Beginning with the first line of the data below, reproduce every line unchanged, ending with the line that holds "Definition MultiXactIdPrecedes (multi1".

Stored items
........
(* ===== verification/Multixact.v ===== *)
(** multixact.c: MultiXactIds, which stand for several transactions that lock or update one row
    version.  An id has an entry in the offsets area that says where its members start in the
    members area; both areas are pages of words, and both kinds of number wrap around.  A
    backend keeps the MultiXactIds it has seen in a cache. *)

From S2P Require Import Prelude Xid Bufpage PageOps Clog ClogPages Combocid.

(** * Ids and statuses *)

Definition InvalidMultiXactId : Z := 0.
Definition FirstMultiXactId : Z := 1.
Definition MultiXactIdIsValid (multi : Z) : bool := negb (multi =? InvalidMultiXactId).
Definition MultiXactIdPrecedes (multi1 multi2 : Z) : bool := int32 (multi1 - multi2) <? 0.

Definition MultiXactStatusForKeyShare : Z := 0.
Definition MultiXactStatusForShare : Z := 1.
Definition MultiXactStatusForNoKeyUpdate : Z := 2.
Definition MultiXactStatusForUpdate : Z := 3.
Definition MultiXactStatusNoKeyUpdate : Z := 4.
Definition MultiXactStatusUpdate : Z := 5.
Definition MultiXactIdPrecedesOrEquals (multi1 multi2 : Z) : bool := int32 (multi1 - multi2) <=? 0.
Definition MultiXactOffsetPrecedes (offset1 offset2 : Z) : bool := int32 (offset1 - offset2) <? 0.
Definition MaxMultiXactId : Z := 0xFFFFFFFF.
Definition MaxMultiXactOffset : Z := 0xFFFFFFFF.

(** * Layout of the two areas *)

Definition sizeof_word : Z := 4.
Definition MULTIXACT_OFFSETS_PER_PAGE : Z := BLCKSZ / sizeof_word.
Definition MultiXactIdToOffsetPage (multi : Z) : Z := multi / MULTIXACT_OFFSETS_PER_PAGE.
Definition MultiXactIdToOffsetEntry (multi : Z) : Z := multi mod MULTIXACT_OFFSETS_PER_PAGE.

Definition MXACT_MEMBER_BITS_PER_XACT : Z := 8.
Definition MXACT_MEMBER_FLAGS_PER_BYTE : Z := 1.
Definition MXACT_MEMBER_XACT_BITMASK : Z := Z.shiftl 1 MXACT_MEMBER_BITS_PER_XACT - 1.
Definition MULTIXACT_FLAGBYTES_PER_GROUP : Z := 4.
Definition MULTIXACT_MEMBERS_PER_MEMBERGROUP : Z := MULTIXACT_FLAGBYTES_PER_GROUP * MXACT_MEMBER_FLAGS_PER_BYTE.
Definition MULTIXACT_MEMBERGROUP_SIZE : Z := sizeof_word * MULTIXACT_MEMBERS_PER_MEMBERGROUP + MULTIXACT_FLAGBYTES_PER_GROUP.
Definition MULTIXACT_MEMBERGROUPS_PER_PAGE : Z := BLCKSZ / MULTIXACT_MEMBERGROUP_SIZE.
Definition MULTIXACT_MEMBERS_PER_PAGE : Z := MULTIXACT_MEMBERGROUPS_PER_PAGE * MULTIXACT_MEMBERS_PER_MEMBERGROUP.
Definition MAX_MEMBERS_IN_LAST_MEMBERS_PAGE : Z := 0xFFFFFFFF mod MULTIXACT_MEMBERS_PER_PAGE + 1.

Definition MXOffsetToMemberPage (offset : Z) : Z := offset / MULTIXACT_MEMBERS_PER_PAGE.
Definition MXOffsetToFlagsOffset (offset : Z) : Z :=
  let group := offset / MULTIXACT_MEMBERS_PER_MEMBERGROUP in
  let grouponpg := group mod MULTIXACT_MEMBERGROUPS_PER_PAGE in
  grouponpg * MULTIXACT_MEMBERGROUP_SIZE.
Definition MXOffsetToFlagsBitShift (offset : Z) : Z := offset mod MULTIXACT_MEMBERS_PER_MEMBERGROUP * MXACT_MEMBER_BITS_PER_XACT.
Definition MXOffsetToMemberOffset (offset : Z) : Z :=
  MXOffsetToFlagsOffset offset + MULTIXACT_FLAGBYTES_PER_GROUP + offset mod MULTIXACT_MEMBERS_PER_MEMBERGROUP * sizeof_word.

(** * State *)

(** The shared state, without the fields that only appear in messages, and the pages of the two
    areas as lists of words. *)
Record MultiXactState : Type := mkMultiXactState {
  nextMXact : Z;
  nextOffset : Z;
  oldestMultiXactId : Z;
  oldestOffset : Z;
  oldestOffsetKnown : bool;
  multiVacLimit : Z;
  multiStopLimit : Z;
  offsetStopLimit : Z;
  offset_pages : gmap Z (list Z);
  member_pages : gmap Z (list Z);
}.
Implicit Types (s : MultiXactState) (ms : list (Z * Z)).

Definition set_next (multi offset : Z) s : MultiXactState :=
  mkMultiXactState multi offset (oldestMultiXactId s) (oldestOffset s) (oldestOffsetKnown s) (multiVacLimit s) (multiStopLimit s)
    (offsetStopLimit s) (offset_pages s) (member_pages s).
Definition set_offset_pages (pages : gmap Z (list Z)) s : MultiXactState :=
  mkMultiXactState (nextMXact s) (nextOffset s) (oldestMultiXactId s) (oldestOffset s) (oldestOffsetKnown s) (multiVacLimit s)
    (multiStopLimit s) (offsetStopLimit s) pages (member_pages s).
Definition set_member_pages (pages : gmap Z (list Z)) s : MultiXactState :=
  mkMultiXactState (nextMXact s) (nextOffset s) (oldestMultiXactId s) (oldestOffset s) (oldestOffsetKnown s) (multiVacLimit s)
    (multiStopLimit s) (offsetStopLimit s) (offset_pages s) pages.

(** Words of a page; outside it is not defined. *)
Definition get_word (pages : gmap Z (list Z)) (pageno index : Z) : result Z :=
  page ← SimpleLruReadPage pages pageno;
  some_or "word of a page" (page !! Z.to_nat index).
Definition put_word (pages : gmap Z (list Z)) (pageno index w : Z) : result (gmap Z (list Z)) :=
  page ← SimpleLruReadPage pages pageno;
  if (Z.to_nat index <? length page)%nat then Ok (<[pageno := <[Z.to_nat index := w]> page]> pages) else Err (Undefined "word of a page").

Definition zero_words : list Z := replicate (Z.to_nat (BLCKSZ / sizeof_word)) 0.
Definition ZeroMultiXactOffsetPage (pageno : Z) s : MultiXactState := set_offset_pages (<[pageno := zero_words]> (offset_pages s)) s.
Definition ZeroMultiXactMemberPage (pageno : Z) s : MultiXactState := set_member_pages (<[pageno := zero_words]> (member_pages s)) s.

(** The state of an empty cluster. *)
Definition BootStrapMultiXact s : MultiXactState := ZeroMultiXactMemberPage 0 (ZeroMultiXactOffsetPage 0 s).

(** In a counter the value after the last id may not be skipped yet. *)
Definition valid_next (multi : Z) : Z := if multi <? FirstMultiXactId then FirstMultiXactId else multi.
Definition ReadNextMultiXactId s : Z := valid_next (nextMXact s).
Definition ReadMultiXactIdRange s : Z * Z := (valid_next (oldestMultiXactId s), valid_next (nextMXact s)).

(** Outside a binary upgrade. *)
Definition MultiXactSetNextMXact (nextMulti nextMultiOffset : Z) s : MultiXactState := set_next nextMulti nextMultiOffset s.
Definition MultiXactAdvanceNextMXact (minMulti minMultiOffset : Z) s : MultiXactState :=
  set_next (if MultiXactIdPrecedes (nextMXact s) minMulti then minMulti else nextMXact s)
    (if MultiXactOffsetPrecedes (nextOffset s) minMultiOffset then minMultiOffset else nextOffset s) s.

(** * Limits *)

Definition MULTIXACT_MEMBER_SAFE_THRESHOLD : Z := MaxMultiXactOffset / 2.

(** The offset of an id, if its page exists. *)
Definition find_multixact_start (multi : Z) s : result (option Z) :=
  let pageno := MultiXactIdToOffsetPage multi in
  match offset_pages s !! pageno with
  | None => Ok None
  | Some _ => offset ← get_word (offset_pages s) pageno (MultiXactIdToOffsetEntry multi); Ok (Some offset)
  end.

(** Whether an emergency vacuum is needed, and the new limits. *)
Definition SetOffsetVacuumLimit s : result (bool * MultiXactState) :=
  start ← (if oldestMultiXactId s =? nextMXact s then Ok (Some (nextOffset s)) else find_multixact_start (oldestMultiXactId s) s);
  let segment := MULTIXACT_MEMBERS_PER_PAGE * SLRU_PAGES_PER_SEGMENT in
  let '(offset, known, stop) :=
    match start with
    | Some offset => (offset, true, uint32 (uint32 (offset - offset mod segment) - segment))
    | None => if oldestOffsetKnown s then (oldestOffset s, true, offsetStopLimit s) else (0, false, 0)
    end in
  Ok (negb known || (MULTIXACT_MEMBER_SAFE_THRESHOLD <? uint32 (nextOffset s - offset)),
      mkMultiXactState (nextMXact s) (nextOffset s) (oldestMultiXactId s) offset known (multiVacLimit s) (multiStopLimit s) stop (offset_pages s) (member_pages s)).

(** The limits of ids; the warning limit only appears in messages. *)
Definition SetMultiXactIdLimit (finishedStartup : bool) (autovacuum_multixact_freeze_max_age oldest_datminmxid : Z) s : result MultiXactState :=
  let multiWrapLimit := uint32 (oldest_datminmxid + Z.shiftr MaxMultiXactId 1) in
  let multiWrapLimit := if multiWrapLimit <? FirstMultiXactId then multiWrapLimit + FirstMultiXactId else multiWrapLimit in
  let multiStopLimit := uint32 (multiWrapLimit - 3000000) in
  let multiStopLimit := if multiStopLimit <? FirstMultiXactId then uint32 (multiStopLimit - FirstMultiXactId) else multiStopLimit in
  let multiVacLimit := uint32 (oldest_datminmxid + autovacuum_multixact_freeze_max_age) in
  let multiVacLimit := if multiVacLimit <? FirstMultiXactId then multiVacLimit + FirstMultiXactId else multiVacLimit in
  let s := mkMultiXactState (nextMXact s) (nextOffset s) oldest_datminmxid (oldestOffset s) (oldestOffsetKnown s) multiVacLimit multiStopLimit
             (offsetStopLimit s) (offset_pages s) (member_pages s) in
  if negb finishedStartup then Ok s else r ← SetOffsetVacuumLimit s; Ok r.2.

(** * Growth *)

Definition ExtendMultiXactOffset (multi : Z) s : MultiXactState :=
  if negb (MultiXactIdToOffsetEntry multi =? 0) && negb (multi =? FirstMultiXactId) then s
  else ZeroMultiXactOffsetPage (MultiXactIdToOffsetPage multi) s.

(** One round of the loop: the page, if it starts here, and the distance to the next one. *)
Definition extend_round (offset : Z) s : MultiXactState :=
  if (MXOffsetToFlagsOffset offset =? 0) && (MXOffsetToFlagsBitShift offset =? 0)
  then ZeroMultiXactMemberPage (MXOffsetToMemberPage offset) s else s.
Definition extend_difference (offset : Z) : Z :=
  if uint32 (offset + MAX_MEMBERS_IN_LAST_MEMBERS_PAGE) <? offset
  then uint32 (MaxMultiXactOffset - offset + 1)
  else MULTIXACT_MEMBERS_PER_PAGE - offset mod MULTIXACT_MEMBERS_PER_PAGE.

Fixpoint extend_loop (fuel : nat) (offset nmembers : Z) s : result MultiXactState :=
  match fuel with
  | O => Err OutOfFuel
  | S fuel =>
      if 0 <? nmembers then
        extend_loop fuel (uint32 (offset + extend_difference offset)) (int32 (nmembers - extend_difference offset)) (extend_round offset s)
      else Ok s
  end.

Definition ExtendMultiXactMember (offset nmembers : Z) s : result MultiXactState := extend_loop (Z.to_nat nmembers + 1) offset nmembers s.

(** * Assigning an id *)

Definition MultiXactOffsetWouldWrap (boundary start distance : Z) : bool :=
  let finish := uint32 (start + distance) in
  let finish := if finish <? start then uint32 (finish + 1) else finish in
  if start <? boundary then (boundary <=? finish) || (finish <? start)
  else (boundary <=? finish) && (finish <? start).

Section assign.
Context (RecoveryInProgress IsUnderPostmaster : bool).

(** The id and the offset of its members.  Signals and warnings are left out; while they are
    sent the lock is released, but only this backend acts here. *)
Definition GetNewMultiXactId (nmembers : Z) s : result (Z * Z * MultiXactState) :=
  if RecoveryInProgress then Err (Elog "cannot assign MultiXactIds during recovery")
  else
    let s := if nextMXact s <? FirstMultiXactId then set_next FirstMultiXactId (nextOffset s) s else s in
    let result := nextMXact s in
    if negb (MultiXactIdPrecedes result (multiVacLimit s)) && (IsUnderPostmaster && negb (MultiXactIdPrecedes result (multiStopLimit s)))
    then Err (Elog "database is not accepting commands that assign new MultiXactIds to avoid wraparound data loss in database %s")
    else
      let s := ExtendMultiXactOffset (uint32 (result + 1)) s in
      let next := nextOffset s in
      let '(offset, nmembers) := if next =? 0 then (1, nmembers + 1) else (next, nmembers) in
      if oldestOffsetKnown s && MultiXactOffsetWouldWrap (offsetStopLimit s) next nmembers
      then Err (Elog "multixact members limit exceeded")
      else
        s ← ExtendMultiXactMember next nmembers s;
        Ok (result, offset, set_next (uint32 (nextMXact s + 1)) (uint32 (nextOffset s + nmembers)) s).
........
→ **SOLUTION TO THE PROBLEM**:
(* ===== verification/Multixact.v ===== *)
(** multixact.c: MultiXactIds, which stand for several transactions that lock or update one row
    version.  An id has an entry in the offsets area that says where its members start in the
    members area; both areas are pages of words, and both kinds of number wrap around.  A
    backend keeps the MultiXactIds it has seen in a cache. *)

From S2P Require Import Prelude Xid Bufpage PageOps Clog ClogPages Combocid.

(** * Ids and statuses *)

Definition InvalidMultiXactId : Z := 0.
Definition FirstMultiXactId : Z := 1.
Definition MultiXactIdIsValid (multi : Z) : bool := negb (multi =? InvalidMultiXactId).
Definition MultiXactIdPrecedes (multi1 multi2 : Z) : bool := int32 (multi1 - multi2) <? 0.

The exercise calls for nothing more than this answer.